The current study sought to investigate the interrater reliability of qualitative clock drawing test ratings made by five dementia clinicians at Boston University Medical Center. The clinicians were reliable clock drawing test raters using both dichotomous (impaired versus intact) and ordinal (0–10 impairment scale) ratings. The interrater reliability for the dichotomous system achieved a kappa of 0.85 and the ordinal rating resulted in an intraclass correlation coefficient of 0.92. These statistics represent excellent interrater reliability values and are comparable to those obtained in our recent work comparing several widely used quantitative clock drawing test scoring systems.27
The current findings demonstrate that in the absence of objective scoring methods, the clock drawing test can be rated reliably across a cognitive severity spectrum by clinicians who specialize in dementia.
Despite these excellent reliability values, there were several individual instances in which clinicians’ ratings were widely disparate. As seen in , ratings of nine clocks (6%) differed by six or more points on the ordinal scale after rerating eliminated errors. There are multiple factors that may explain why the clinicians applied disparate ratings, including spatial configuration, participant self-corrected errors, and shape of the clock face as exemplified in . The discrepancy among the raters highlights the difficulty that clinicians face when scoring clocks subjectively.

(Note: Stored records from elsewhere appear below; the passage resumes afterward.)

(** With OVN there, a deletion of ours removes the switch, whatever came of
    telling the nodes. *)
Lemma pn_deleteNetwork_deletes cr s a s' es :
  ready_some (glob s) -> managed (E:=E) cr = true -> pn_deleteNetwork cr s = (Val a, s', es) ->
  exists ev, ev ∈ es /\ releases (E:=E) (T:=ProviderNetwork) ev = Some (Name (pn_meta cr)).
Proof.
  intros [h [Hr [oc Hoc]]] Hm. unfold pn_deleteNetwork.
  change (pn_CniType (pn_Spec cr) == "ovn4nfv") with (managed (E:=E) cr). rewrite Hm.
  intros Hrun. apply bind_events_then in Hrun as (x & s1 & e1 & e2 & H1 & H2 & ->).
  rewrite (GetOvnController_ready s oc Hoc) in H1. injection H1 as <- <- <-. cbn zeta in H2.
  apply bind_events_then in H2 as (y & s2 & e3 & e4 & H3 & H4 & ->).
  assert (Hp := framed_SendNotif (E:=E) pn_store pn_steps (fun e => True) cr "delete" "" ltac:(done) s).
  rewrite H3 in Hp. rewrite <- (path_glob _ _ _ _ _ _ Hp) in Hr.
  destruct (DeleteProviderNetwork_deletes cr s2 h Hr) as (ev & Hin & Hrel). exists ev. split; [|done].
  assert (Hin2 := bind_events _ (fun err => match err with
    | Some _ => pn_StatusUpdate (pn_set_state DeleteInternalError cr) | None => mret (cr, None) end) s2 ev Hin).
  rewrite H4 in Hin2. rewrite !elem_of_app. tauto.
Qed.

Lemma pn_deleteNetwork_returns cr :
  returns (E := E) (fun r => key r.1 = key cr /\ managed (E:=E) r.1 = managed (E:=E) cr /\
    (deleting cr = true -> deleting r.1 = true)) (pn_deleteNetwork cr).
Proof.
  unfold pn_deleteNetwork. case_match; [|by apply returns_ret]. apply returns_bind_any.
  intros [x|]; [by apply returns_ret|]. apply returns_bind_any. intros _.
  apply returns_bind_any. intros [x|]; [|by apply returns_ret].
  intros s0. unfold pn_StatusUpdate, prim.
  pose proof (status_answer (status := status_pn) (pn_set_state DeleteInternalError cr) (env s0)) as Ha.
  destruct (status_pn _ _) as [[o' x'] e']. intros a [= <-]. exact Ha.
Qed.

#[export] Instance pn_ops : GuardedOps E ProviderNetwork ready_some.
Proof.
  assert (Hg := framed_GetOvnController (E:=E) pn_store pn_steps).
  assert (Hn := framed_SendNotif (E:=E) pn_store pn_steps).
  split.
  - done.
  - done.
  - done.
  - intros cr. cbn [obj_create pn_reconcilable]. unfold pn_createNetwork.
    change (managed cr) with (pn_managed cr). unfold pn_managed.
    change (deleting cr) with (negb (IsZero (DeletionTimestamp (pn_meta cr)))).
    destruct (negb (IsZero _)); [apply framed_ret|].
    destruct (pn_CniType (pn_Spec cr) == "ovn4nfv"); [|apply framed_ret].
    assert (Hs := framed_pn_StatusUpdate). assert (Hc := framed_CreateProviderNetwork).
    framed_tac; lazymatch goal with
      | |- framed _ _ _ (CreateProviderNetwork _) => apply Hc; intros e He; [by left|by right]
      | |- framed _ _ _ (SendNotif _ _ _) => apply Hn; by left
      | |- _ => apply Hs; by left
      end.
  - intros cr. cbn [obj_delete pn_reconcilable]. unfold pn_deleteNetwork.
    assert (Hs := framed_pn_StatusUpdate (fun e => added_switch e = None)).
    assert (Hd := framed_DeleteProviderNetwork cr).
    framed_tac; first [by apply Hs|by apply Hn].
  - intros cr s a s' es Hready Hm Hrun. by apply (pn_deleteNetwork_deletes cr s a s' es).
  - intros cr s od err s' es Hrun. assert (Hret := pn_deleteNetwork_returns cr s).
    cbn [obj_delete pn_reconcilable] in Hrun. rewrite Hrun in Hret. by apply (Hret (od, err)).
Qed.
End provider_network.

The present study also examined the accuracy of clinician-rated clock drawing test in differentiating among cognitively normal, mild cognitive impairment, and Alzheimer’s disease diagnostic categories. Despite the substantial37
overall agreement between raters, the results demonstrate that the accuracy with which qualitative ratings can differentiate diagnostic group membership was less robust. Although Alzheimer’s disease patients and comparison subjects could be differentiated with a relatively high degree of accuracy, the ratings were considerably less useful when making the distinction between a diagnosis of mild cognitive impairment and comparison (less sensitive) or Alzheimer’s disease and mild cognitive impairment (less specific). Therefore, while the clock drawing test may be a good screening instrument for Alzheimer’s disease, it may not be a sensitive instrument for screening mild cognitive impairment, especially if clinicians use a dichotomous rating. When screening for mild cognitive impairment, the presence of an abnormal clock drawing test in isolation (based on subjective clinician rating) may result in a large number of false positive or false negative errors. For the mild cognitive impairment diagnosis, the sensitivity and specificity was somewhat improved by using a subjective ordinal rating scale with three or more cutoff points as compared to the dichotomous scale. We therefore suggest using a 3-point subjective ordinal clock drawing test rating scale such as “normal,” “suspicious,” and “impaired” to improve the mild cognitive impairment diagnosis rather than the existing dichotomous system.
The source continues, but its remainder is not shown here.